The 25-day SEC-enforced quiet period on underwriter research that began with the March 26 IPO of TriNet Group Inc (NYSE:TNET) will come to an end on April 20, allowing the IPO underwriters to publish research reports on the provider of human resources solutions for SMBs.
The conclusion of the quiet period will likely be accompanied by at least a temporary rise in the price of TNET shares. Since TNET's IPO priced at $16 per share, at the midpoint of the expected range, the price of shares has bounced between $17.28 and $23.44 per share; TNET closed at $20.47 per share on April 14.
The firm's IPO underwriters, including J.P. Morgan Securities LLC, Deutsche Bank Securities Inc, Morgan Stanley & Co LLC, Stifel Nicolaus & Company Inc, Jefferies LLC, and William Blair and Co LLC, will attempt to energize the stock with an infusion of positive information into the market at the conclusion of the quiet period.
Correlation Between Strong Underwriters And Share Price Increases Post-Quiet Period
Both the results of recent academic studies and data from our past two years of research have provided empirical evidence of a correlation between the reputation and quantity of IPO underwriters and an increase in the price of shares as the quiet period comes to an end.
Share prices will typically start to make gains a few days before the quiet period expiration, as investors realize that the underwriters will publish strictly positive information on a recently-underwritten firms, and buy early in the hopes of benefiting from the underwriters' support.
These early purchases create an atmosphere of rising demand, leading to a jump in share prices before the quiet period has actually expired.
Overview of TNET's Business
TNET is a provider of comprehensive human resource solutions for SMBs, enabled by the firm's proprietary cloud-based platform. TNET's services include payroll processing, benefits, human capital consulting, and employment law compliance. TNET's solutions enable its clients, which generally have fewer than 1000 employees, to access HR resources and provide types of benefits that would usually only be available to much larger firms.
As of December 31, 2013, TNET had served over 8900 clients and processed over $17 billion in payroll and payroll tax payments.

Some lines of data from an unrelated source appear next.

Lemma write_depends_on_script_result_only_witness :
  write (returning (JSString "ABC")) sampleDescribe
    sampleFormat sampleMap "map.custom" 0 sampleManager (noFaults Unix)
    sampleFiles
  = write (returning (JSString "ABC")) sampleDescribe
      sampleFormat [] "map.custom" 7 sampleManager (noFaults Unix) sampleFiles.
Proof.
  apply (write_depends_on_script_result_only (returning (JSString "ABC"))
           sampleDescribe sampleFormat sampleMap [] "map.custom" 0 7
           sampleManager (noFaults Unix) sampleFiles).
  vm_compute; reflexivity.
Defined.

Lemma validate_keeps_heap_witness :
  (validateMapFormatObject (JSObject 1) sampleManager).2 = sampleManager.
Proof.
  apply (proj2 (validate_keeps_heap (JSObject 1) sampleManager)).
  vm_compute; reflexivity.
Defined.

Lemma validated_descriptor_has_capability_witness :
  capabilities readOnlyFormat sampleManager <> NoCapability
  /\ (testFlag (capabilities readOnlyFormat sampleManager) Read = true \/
      testFlag (capabilities readOnlyFormat sampleManager) Write = true).
Proof.
  apply (validated_descriptor_has_capability readOnlyFormat sampleManager).
  vm_compute; reflexivity.
Defined.

Lemma validated_filter_matches_supported_files_witness :
  exists n e,
    property sampleManager (mObject sampleFormat) "name" = JSString n /\
    property sampleManager (mObject sampleFormat) "extension" = JSString e /\
    nameFilter sampleDescribe sampleFormat sampleManager
    = n +:+ " (*." +:+ e +:+ ")" /\
    forall stem,
      supportsFile sampleDescribe sampleFormat sampleManager
        (stem +:+ "." +:+ e) = true.
Proof.
  apply (validated_filter_matches_supported_files sampleDescribe sampleFormat
           sampleManager).
  vm_compute; reflexivity.
Defined.

Lemma supportsFile_short_paths_witness :
  String.length
    (toString sampleDescribe
       (property sampleManager (mObject sampleFormat) "extension"))
  < String.length "map.custom".
Proof.
  apply (proj1 (proj2 (supportsFile_short_paths sampleDescribe sampleFormat
                         sampleManager "map.custom"))).
  vm_compute; reflexivity.
Defined.
(** X10.  The unread previews of the digest are built from the user's
    earliest direct messages in the window, four at most: each is a row
    of the store for this user, published strictly after the cutoff and
    not sent to a stream; they come in order of publication; and every
    such row of the store is either previewed or published no earlier
    than every previewed one. *)
Theorem unread_previews_are_the_earliest_direct_messages
    {Py : PythonRuntime} {Co : Collaborators}
    (user_profile_id : Z) (cutoff : PyValue) (w : World Block)
    (user_profile : UserProfile) (seconds instant : Z) :
  resolves_to (store w) user_profile_id user_profile →
  py_int cutoff = Ok seconds →
  utcfromtimestamp seconds = Ok instant →
  let is_direct user_message :=
    user_message ∈ UserMessage_objects (store w)
    ∧ up_id (um_user_profile user_message) = up_id user_profile
    ∧ instant < message_pub_date (um_message user_message)
    ∧ recipient_type (message_recipient (um_message user_message))
      ≠ Recipient_STREAM in
  ∃ payload later_calls previews,
    calls (handle_digest_email user_profile_id cutoff w).2
      = calls w ++ render_to_string_call text_template payload :: later_calls
    ∧ tp_unread_pms payload
      = build_message_list user_profile (um_message <$> previews)
    ∧ length previews
      = (4 `min` length (direct_messages (store w) user_profile instant))%nat
    ∧ Forall is_direct previews
    ∧ StronglySorted
        (λ a b, message_pub_date (um_message a)
                  ≤ message_pub_date (um_message b)) previews
    ∧ ∀ user_message, is_direct user_message →
        user_message ∈ previews
        ∨ Forall (λ preview,
             message_pub_date (um_message preview)
               ≤ message_pub_date (um_message user_message)) previews.
Proof.
  intros Huser Hint Hutc is_direct.
  rewrite (handle_digest_email_resolved _ _ _ _ _ _ Huser Hint Hutc).
  destruct (render_and_send_first_call w user_profile
              (digest_payload (store w) user_profile instant))
    as [later_calls Hcalls].
  set (pms := direct_messages (store w) user_profile instant).
  assert (Hsorted : StronglySorted
    (λ a b, message_pub_date (um_message a)
              ≤ message_pub_date (um_message b)) pms).
  { eapply StronglySorted_sublist; [apply sublist_filter|].
    apply messages_after_sorted. }
  exists (digest_payload (store w) user_profile instant), later_calls,
    (take 4 pms).
  split_and!; [done|done|apply length_take| | |].
  - apply Forall_forall. intros user_message Hin.
    eapply elem_of_sublist in Hin; [|apply sublist_take].
    by apply elem_of_direct_messages in Hin.
  - eapply StronglySorted_sublist; [apply sublist_take|done].
  - intros user_message Hdirect.
    apply elem_of_direct_messages in Hdirect. fold pms in Hdirect.
    rewrite <-(take_drop 4 pms), elem_of_app in Hdirect.
    destruct Hdirect as [Hshown|Hlater]; [by left|right].
    rewrite <-(take_drop 4 pms) in Hsorted.
    apply Forall_forall. intros preview Hpreview.
    by apply (StronglySorted_app_1_elem_of _ _ _ _ _ Hsorted).
Qed.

TNET competes with regional and national firms offering their own comprehensive HR packages, including the likes of Insperity Inc (NYSE:NSP) and Automatic Data Processing Inc (NASDAQ:ADP). TNET also competes with more specialized firms that provide parts of the services included in TNET's solution. See additional information in our article, highlighting TNET's IPO.
President and CEO Burton M. Goldfield began working with TriNet in 2008. He previously worked as CEO of Ketera Technologies Inc and as Senior Vice President of Worldwide Field Operations with Hyperion Solutions Corporation. He also served in management positions with Rational Software Corporation.
Mr. Goldfield holds a B.S. in biomedical engineering from Syracuse University as well as an M.B.A. from Villanova University.
Quiet Period Expiration A Buying Opportunity For Investors
TNET's price has yet to stabilize, meaning that the IPO underwriters' upcoming research report releases on the firm have the potential to make a significant difference to the price.
TNET certainly offers a lot for its underwriters to brag about: the firm has managed to continue turning profits through a period of massive revenue expansion, having nearly doubled its revenue in the course of two years.
TNET's HR solutions both simplify administration for SMBs and grant them access to more sophisticated HR services than they could produce on their own, and we believe that the services TNET offers will become ever more attractive to SMBs as healthcare regulations grow increasingly complicated in the US.
Disclosure: I am long TNET. I wrote this article myself, and it expresses my own opinions. I am not receiving compensation for it (other than from Seeking Alpha). I have no business relationship with any company whose stock is mentioned in this article.